● DATASET EXCERPTS:
________________
(* ===== verification/CacheSpec.v ===== *)
(** KV cache specifications of attention layers: [vllm/v1/kv_cache_interface.py].

    One constructor per spec class, the RaBitQ spec of this project included; page sizes, memory
    bounds and the merging of the specs of the layers of a group. Sizes are integers; a dtype is
    known by its name and its item size. A float parameter is a rational. *)
From stdpp Require Import base gmap list strings.
From Stdlib Require Import ZArith QArith Lia.
From S2P Require Import Prelude.
Open Scope nat_scope.

(** * Data *)

(** A [torch.dtype]; [get_dtype_size] reads its item size. *)
Record dtype := mkDtype {
  dt_name : string;
  dt_itemsize : Z
}.

Definition get_dtype_size (d : dtype) : Z := dt_itemsize d.

(** The fields of [AttentionSpec]. *)
Record AttentionSpec := mkAttn {
  attn_block_size : nat;
  num_kv_heads : Z;
  head_size : Z;
  attn_dtype : dtype;
  use_mla : bool
}.

Inductive KVCacheSpec :=
| FullAttentionSpec (a : AttentionSpec) (sliding_window attention_chunk_size : option Z)
| RabitQAttentionSpec (a : AttentionSpec) (sliding_window attention_chunk_size : option Z)
    (rabitq_b_q rabitq_topk : option Z) (rabitq_topp : option Q)
| ChunkedLocalAttentionSpec (a : AttentionSpec) (attention_chunk_size : Z)
| SlidingWindowSpec (a : AttentionSpec) (sliding_window : Z)
| MambaSpec (block_size : nat) (shapes : list (list Z)) (dtypes : list dtype)
    (page_size_padded : option Z) (mamba_type : string) (num_speculative_blocks : nat)
| EncoderOnlyAttentionSpec (a : AttentionSpec)
| CrossAttentionSpec (a : AttentionSpec).

#[global] Instance dtype_eq_dec : EqDecision dtype.
Proof. solve_decision. Defined.
#[global] Instance AttentionSpec_eq_dec : EqDecision AttentionSpec.
Proof. solve_decision. Defined.
#[global] Instance Q_eq_dec : EqDecision Q.
Proof. solve_decision. Defined.
(** The dataclasses compare by class and fields. *)
#[global] Instance KVCacheSpec_eq_dec : EqDecision KVCacheSpec.
Proof. solve_decision. Defined.

(** The settings of [VllmConfig] the memory bounds read. [cfg_max_encoder_len] is the multi-modal
    registry's [get_encdec_max_encoder_len] for the model. *)
Record VllmConfig := mkCfg {
  max_model_len : Z;
  decode_context_parallel_size : Z;
  max_num_batched_tokens : Z;
  cfg_max_encoder_len : Z
}.

Definition set_max_model_len (n : Z) (c : VllmConfig) : VllmConfig :=
  mkCfg n (decode_context_parallel_size c) (max_num_batched_tokens c) (cfg_max_encoder_len c).

(** The [AttentionSpec] part of a spec. *)
Definition attn_of (s : KVCacheSpec) : option AttentionSpec :=
  match s with
  | FullAttentionSpec a _ _ | RabitQAttentionSpec a _ _ _ _ _ | ChunkedLocalAttentionSpec a _
  | SlidingWindowSpec a _ | EncoderOnlyAttentionSpec a | CrossAttentionSpec a => Some a
  | MambaSpec _ _ _ _ _ _ => None
  end.

Definition block_size (s : KVCacheSpec) : nat :=
  match s with
  | MambaSpec b _ _ _ _ _ => b
  | FullAttentionSpec a _ _ | RabitQAttentionSpec a _ _ _ _ _ | ChunkedLocalAttentionSpec a _
  | SlidingWindowSpec a _ | EncoderOnlyAttentionSpec a | CrossAttentionSpec a => attn_block_size a
  end.

(** * Page sizes *)

Definition attn_page_size_bytes (a : AttentionSpec) : Z :=
  ((if use_mla a then 1 else 2) * Z.of_nat (attn_block_size a) * num_kv_heads a * head_size a
   * get_dtype_size (attn_dtype a))%Z.

Definition prod (l : list Z) : Z := fold_left Z.mul l 1%Z.
Definition zsum (l : list Z) : Z := fold_left Z.add l 0%Z.

Definition mamba_page_size_bytes (shapes : list (list Z)) (dtypes : list dtype) (padded : option Z)
  : outcome Z :=
  let page_size := zsum ((fun '(sh, d) => prod sh * get_dtype_size d)%Z <$> zip shapes dtypes) in
  match padded with
  | Some p => _ ← assert_ (page_size <=? p)%Z; Ok p
  | None => Ok page_size
  end.

Definition page_size_bytes (s : KVCacheSpec) : outcome Z :=
  match s with
  | MambaSpec _ shapes dtypes padded _ _ => mamba_page_size_bytes shapes dtypes padded
  | FullAttentionSpec a _ _ | RabitQAttentionSpec a _ _ _ _ _ | ChunkedLocalAttentionSpec a _
  | SlidingWindowSpec a _ | EncoderOnlyAttentionSpec a | CrossAttentionSpec a =>
      Ok (attn_page_size_bytes a)
  end.

(** [SlidingWindowSpec.__post_init__]. *)
Definition sliding_window_post_init (a : AttentionSpec) : outcome unit := assert_ (negb (use_mla a)).

(** * Memory bounds *)

Definition full_max_memory_usage_bytes (c : VllmConfig) (a : AttentionSpec) : Z :=
  let dcp_world_size := decode_context_parallel_size c in
  let len := if (1 <? dcp_world_size)%Z then cdiv (max_model_len c) dcp_world_size
             else max_model_len c in
  (cdiv len (Z.of_nat (attn_block_size a)) * attn_page_size_bytes a)%Z.

Definition chunked_max_memory_usage_bytes (c : VllmConfig) (a : AttentionSpec) (chunk : Z) : Z :=
  let num_tokens := Z.min (chunk + max_num_batched_tokens c) (max_model_len c) in
  (cdiv num_tokens (Z.of_nat (attn_block_size a)) * attn_page_size_bytes a)%Z.

Definition sliding_max_memory_usage_bytes (c : VllmConfig) (a : AttentionSpec) (window : Z)
  : outcome Z :=
  _ ← assert_ (decode_context_parallel_size c =? 1)%Z;
  let num_tokens := Z.min (window - 1 + max_num_batched_tokens c) (max_model_len c) in
  Ok ((cdiv num_tokens (Z.of_nat (attn_block_size a)) + 1) * attn_page_size_bytes a)%Z.

Definition cross_max_memory_usage_bytes (c : VllmConfig) (a : AttentionSpec) : Z :=
  (cdiv (cfg_max_encoder_len c) (Z.of_nat (attn_block_size a)) * attn_page_size_bytes a)%Z.

Definition spec_max_memory_usage_bytes (c : VllmConfig) (s : KVCacheSpec) : outcome Z :=
  match s with
  | FullAttentionSpec a _ _ | RabitQAttentionSpec a _ _ _ _ _ => Ok (full_max_memory_usage_bytes c a)
  | ChunkedLocalAttentionSpec a chunk => Ok (chunked_max_memory_usage_bytes c a chunk)
  | SlidingWindowSpec a window => sliding_max_memory_usage_bytes c a window
  | MambaSpec _ _ _ _ _ _ => page_size_bytes s
  | EncoderOnlyAttentionSpec _ => Ok 0%Z
  | CrossAttentionSpec a => Ok (cross_max_memory_usage_bytes c a)
  end.

(** * Merging *)

(** [KVCacheSpec.merge]: all equal. *)
Definition base_merge (specs : list KVCacheSpec) : outcome KVCacheSpec :=
  match specs with
  | [] => Raise IndexError
  | s :: rest => _ ← assert_ (forallb (fun s' => bool_decide (s' = s)) rest); Ok s
  end.

(** The sets of window sizes, as duplicate-free lists. *)
Definition merge_window_sizes (window_sizes : list Z) : outcome (option Z) :=
  match window_sizes with
  | [] => Ok None
  | [w] => Ok (Some w)
  | _ => Raise ValueError
  end.

(** [isinstance(spec, FullAttentionSpec)]: the RaBitQ spec is a subclass. *)
Definition full_fields (s : KVCacheSpec) : option (AttentionSpec * option Z * option Z) :=
  match s with
  | FullAttentionSpec a sw cs | RabitQAttentionSpec a sw cs _ _ _ => Some (a, sw, cs)
  | _ => None
  end.

Definition sliding_windows (fs : list (AttentionSpec * option Z * option Z)) : list Z :=
  remove_dups (omap (fun '(_, sw, _) => sw) fs).
Definition chunk_sizes (fs : list (AttentionSpec * option Z * option Z)) : list Z :=
  remove_dups (omap (fun '(_, _, cs) => cs) fs).

(** [FullAttentionSpec.merge], without the class of the result. *)
Definition full_merge (specs : list KVCacheSpec) : outcome (AttentionSpec * option Z * option Z) :=
  match mapM full_fields specs with
  | None => Raise AssertionError
  | Some [] => Raise IndexError
  | Some (((a, _, _) :: _) as fs) =>
      sw ← merge_window_sizes (sliding_windows fs);
      cs ← merge_window_sizes (chunk_sizes fs);
      _ ← assert_ (forallb (fun f => bool_decide (f.1.1 = a)) fs);
      _ ← assert_ (negb (bool_decide (is_Some sw) && bool_decide (is_Some cs)));
      Ok (a, sw, cs)
  end.

Definition rabitq_fields (s : KVCacheSpec) : option (option Z * option Z * option Q) :=
  match s with RabitQAttentionSpec _ _ _ bq k p => Some (bq, k, p) | _ => None end.

(** The single value of a set of parameters. *)
Definition the_value {A} `{EqDecision A} (l : list (option A)) : outcome (option A) :=
  match remove_dups l with
  | [] => Ok None
  | [v] => Ok v
  | _ => Raise ValueError
  end.

Definition rabitq_merge (specs : list KVCacheSpec) : outcome KVCacheSpec :=
  '(a, sw, cs) ← full_merge specs;
  match mapM rabitq_fields specs with
  | None => Raise AttributeError
  | Some rs =>
      bq ← the_value ((fun r => r.1.1) <$> rs);
      k ← the_value ((fun r => r.1.2) <$> rs);
      p ← the_value ((fun r => r.2) <$> rs);
      Ok (RabitQAttentionSpec a sw cs bq k p)
  end.

(** [specs[0].merge(specs)]: the class of the first spec decides. *)
Definition merge (specs : list KVCacheSpec) : outcome KVCacheSpec :=
  match specs with
  | FullAttentionSpec _ _ _ :: _ => '(a, sw, cs) ← full_merge specs; Ok (FullAttentionSpec a sw cs)
  | RabitQAttentionSpec _ _ _ _ _ _ :: _ => rabitq_merge specs
  | _ => base_merge specs
  end.

(** * Configurations *)

Record KVCacheTensor := mkTensor {
  kt_size : Z;
  shared_by : list string
}.

Record KVCacheGroupSpec := mkGroup {
  layer_names : list string;
  group_spec : KVCacheSpec
}.

Record KVCacheConfig := mkConfig {
  num_blocks : Z;
  kv_cache_tensors : list KVCacheTensor;
  kv_cache_groups : list KVCacheGroupSpec
}.

(** * Facts *)

(** Sizes are not negative. *)
Definition attn_wf (a : AttentionSpec) : Prop :=
  0 < attn_block_size a /\ (0 <= num_kv_heads a)%Z /\ (0 <= head_size a)%Z /\
  (0 <= dt_itemsize (attn_dtype a))%Z.

Definition spec_wf (s : KVCacheSpec) : Prop :=
  match attn_of s with Some a => attn_wf a | None => True end.

Lemma attn_page_size_nonneg a : attn_wf a -> (0 <= attn_page_size_bytes a)%Z.
Proof.
  intros (? & ? & ? & ?). unfold attn_page_size_bytes, get_dtype_size.
  repeat apply Z.mul_nonneg_nonneg; try lia. destruct (use_mla a); lia.
Qed.

Lemma pages_mono a n n' :
  attn_wf a -> (n <= n')%Z ->
  (cdiv n (Z.of_nat (attn_block_size a)) * attn_page_size_bytes a <=
   cdiv n' (Z.of_nat (attn_block_size a)) * attn_page_size_bytes a)%Z.
Proof.
  intros Ha Hn. apply Z.mul_le_mono_nonneg_r; [by apply attn_page_size_nonneg|].
  apply cdiv_mono; [destruct Ha; lia|done].
Qed.

(** The memory bound does not shrink when the model length grows. *)
Lemma max_memory_mono c s n n' m m' :
  spec_wf s -> (n <= n')%Z ->
  spec_max_memory_usage_bytes (set_max_model_len n c) s = Ok m ->
  spec_max_memory_usage_bytes (set_max_model_len n' c) s = Ok m' -> (m <= m')%Z.
Proof.
  intros Hs Hn. destruct s; simpl in *; intros H1 H2; simplify_eq/=; try lia.
  - unfold full_max_memory_usage_bytes. apply pages_mono; [done|]. simpl.
    destruct (1 <? decode_context_parallel_size c)%Z eqn:E; [|done].
    apply cdiv_mono; [apply Z.ltb_lt in E; lia|done].
  - unfold full_max_memory_usage_bytes. apply pages_mono; [done|]. simpl.
    destruct (1 <? decode_context_parallel_size c)%Z eqn:E; [|done].
    apply cdiv_mono; [apply Z.ltb_lt in E; lia|done].
  - unfold chunked_max_memory_usage_bytes. apply pages_mono; [done|]. simpl. lia.
  - unfold sliding_max_memory_usage_bytes, assert_ in *. simpl in *. case_match; simplify_eq/=.
    rewrite !Z.mul_add_distr_r. apply Z.add_le_mono_r, pages_mono; [done|lia].
  - rewrite H1 in H2. injection H2 as ->. apply Z.le_refl.
  - apply Z.le_refl.
Qed.

(** Whether the bound is defined does not depend on the model length. *)
Lemma max_memory_defined c s n n' :
  is_Ok (spec_max_memory_usage_bytes (set_max_model_len n c) s) ->
  is_Ok (spec_max_memory_usage_bytes (set_max_model_len n' c) s).
Proof.
  destruct s; simpl; try done. unfold sliding_max_memory_usage_bytes, assert_. simpl. by case_match.
Qed.

Lemma zsum_nonneg l : Forall (fun x => 0 <= x)%Z l -> (0 <= zsum l)%Z.
Proof.
  unfold zsum. assert (forall a, 0 <= a -> Forall (fun x => 0 <= x) l -> 0 <= fold_left Z.add l a)%Z
    as H by (induction l as [|x l IH]; simpl; [done|intros a Ha [Hx Hl]%Forall_cons; apply IH; [lia|done]]).
  intros Hl. by apply H.
Qed.

(** ** Merging *)

Lemma merge_windows_spec ws w :
  merge_window_sizes (remove_dups ws) = Ok w ->
  (forall x, x ∈ ws -> w = Some x) /\ (ws = [] -> w = None).
Proof.
  assert (Hin : forall x, x ∈ remove_dups ws <-> x ∈ ws) by (intros; apply elem_of_remove_dups).
  destruct (remove_dups ws) as [|y [|]] eqn:E; simpl; intros H; simplify_eq.
  - split; [|done]. intros x Hx%Hin. set_solver.
  - split; [|by intros ->]. intros x Hx%Hin. set_solver.
Qed.

Lemma mapM_full_fields specs fs :
  mapM full_fields specs = Some fs -> forall s, s ∈ specs -> exists f, full_fields s = Some f /\ f ∈ fs.
Proof.
  intros H%mapM_Some s Hs. apply list_elem_of_lookup_1 in Hs as [i Hi].
  destruct (Forall2_lookup_l _ _ _ _ _ H Hi) as (f & Hf & ?). exists f. split; [done|].
  by apply list_elem_of_lookup_2 in Hf.
Qed.

(** What the layers of a merged group agree on. *)
Lemma full_merge_spec specs a sw cs :
  full_merge specs = Ok (a, sw, cs) ->
  (forall s, s ∈ specs -> exists sw' cs', full_fields s = Some (a, sw', cs') /\
     (sw' = None \/ sw' = sw) /\ (cs' = None \/ cs' = cs)) /\ (sw = None \/ cs = None).
Proof.
  unfold full_merge. destruct (mapM full_fields specs) as [fs|] eqn:Hfs; [|done].
  destruct fs as [|[[a0 sw0] cs0] fs]; [done|]. set (fs1 := (a0, sw0, cs0) :: fs) in *.
  intros (sw1 & Hsw & (cs1 & Hcs & ([] & Hall & ([] & Hone & H)%bind_Ok)%bind_Ok)%bind_Ok)%bind_Ok.
  apply assert_Ok in Hall, Hone.
  simplify_eq. apply merge_windows_spec in Hsw as [Hsw _], Hcs as [Hcs _].
  rewrite forallb_forall in Hall. split.
  - intros s Hs. destruct (mapM_full_fields _ _ Hfs s Hs) as ([[a' sw'] cs'] & Hf & Hin).
    assert (a' = a) as ->.
    { apply list_elem_of_In in Hin. apply Hall in Hin. by apply bool_decide_eq_true in Hin. }
    exists sw', cs'. split_and!; [done| |].
    + destruct sw' as [w|]; [right|by left]. symmetry. apply Hsw. apply list_elem_of_omap.
      by exists (a, Some w, cs').
    + destruct cs' as [w|]; [right|by left]. symmetry. apply Hcs. apply list_elem_of_omap.
      by exists (a, sw', Some w).
  - apply negb_true_iff, andb_false_iff in Hone as [Ho|Ho]; apply bool_decide_eq_false in Ho;
      [left|right]; apply eq_None_not_Some; done.
Qed.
________________
● EXERCISE DIRECTIONS:
Return the span of lines in the data above that opens at the line with "sw ← merge_window_sizes" and closes at the line with "kv_cache_tensors : list KVCacheTensor;", exactly, ends included, nothing else.

● OUTPUT BELOW:
      sw ← merge_window_sizes (sliding_windows fs);
      cs ← merge_window_sizes (chunk_sizes fs);
      _ ← assert_ (forallb (fun f => bool_decide (f.1.1 = a)) fs);
      _ ← assert_ (negb (bool_decide (is_Some sw) && bool_decide (is_Some cs)));
      Ok (a, sw, cs)
  end.

Definition rabitq_fields (s : KVCacheSpec) : option (option Z * option Z * option Q) :=
  match s with RabitQAttentionSpec _ _ _ bq k p => Some (bq, k, p) | _ => None end.

(** The single value of a set of parameters. *)
Definition the_value {A} `{EqDecision A} (l : list (option A)) : outcome (option A) :=
  match remove_dups l with
  | [] => Ok None
  | [v] => Ok v
  | _ => Raise ValueError
  end.

Definition rabitq_merge (specs : list KVCacheSpec) : outcome KVCacheSpec :=
  '(a, sw, cs) ← full_merge specs;
  match mapM rabitq_fields specs with
  | None => Raise AttributeError
  | Some rs =>
      bq ← the_value ((fun r => r.1.1) <$> rs);
      k ← the_value ((fun r => r.1.2) <$> rs);
      p ← the_value ((fun r => r.2) <$> rs);
      Ok (RabitQAttentionSpec a sw cs bq k p)
  end.

(** [specs[0].merge(specs)]: the class of the first spec decides. *)
Definition merge (specs : list KVCacheSpec) : outcome KVCacheSpec :=
  match specs with
  | FullAttentionSpec _ _ _ :: _ => '(a, sw, cs) ← full_merge specs; Ok (FullAttentionSpec a sw cs)
  | RabitQAttentionSpec _ _ _ _ _ _ :: _ => rabitq_merge specs
  | _ => base_merge specs
  end.

(** * Configurations *)

Record KVCacheTensor := mkTensor {
  kt_size : Z;
  shared_by : list string
}.

Record KVCacheGroupSpec := mkGroup {
  layer_names : list string;
  group_spec : KVCacheSpec
}.

Record KVCacheConfig := mkConfig {
  num_blocks : Z;
  kv_cache_tensors : list KVCacheTensor;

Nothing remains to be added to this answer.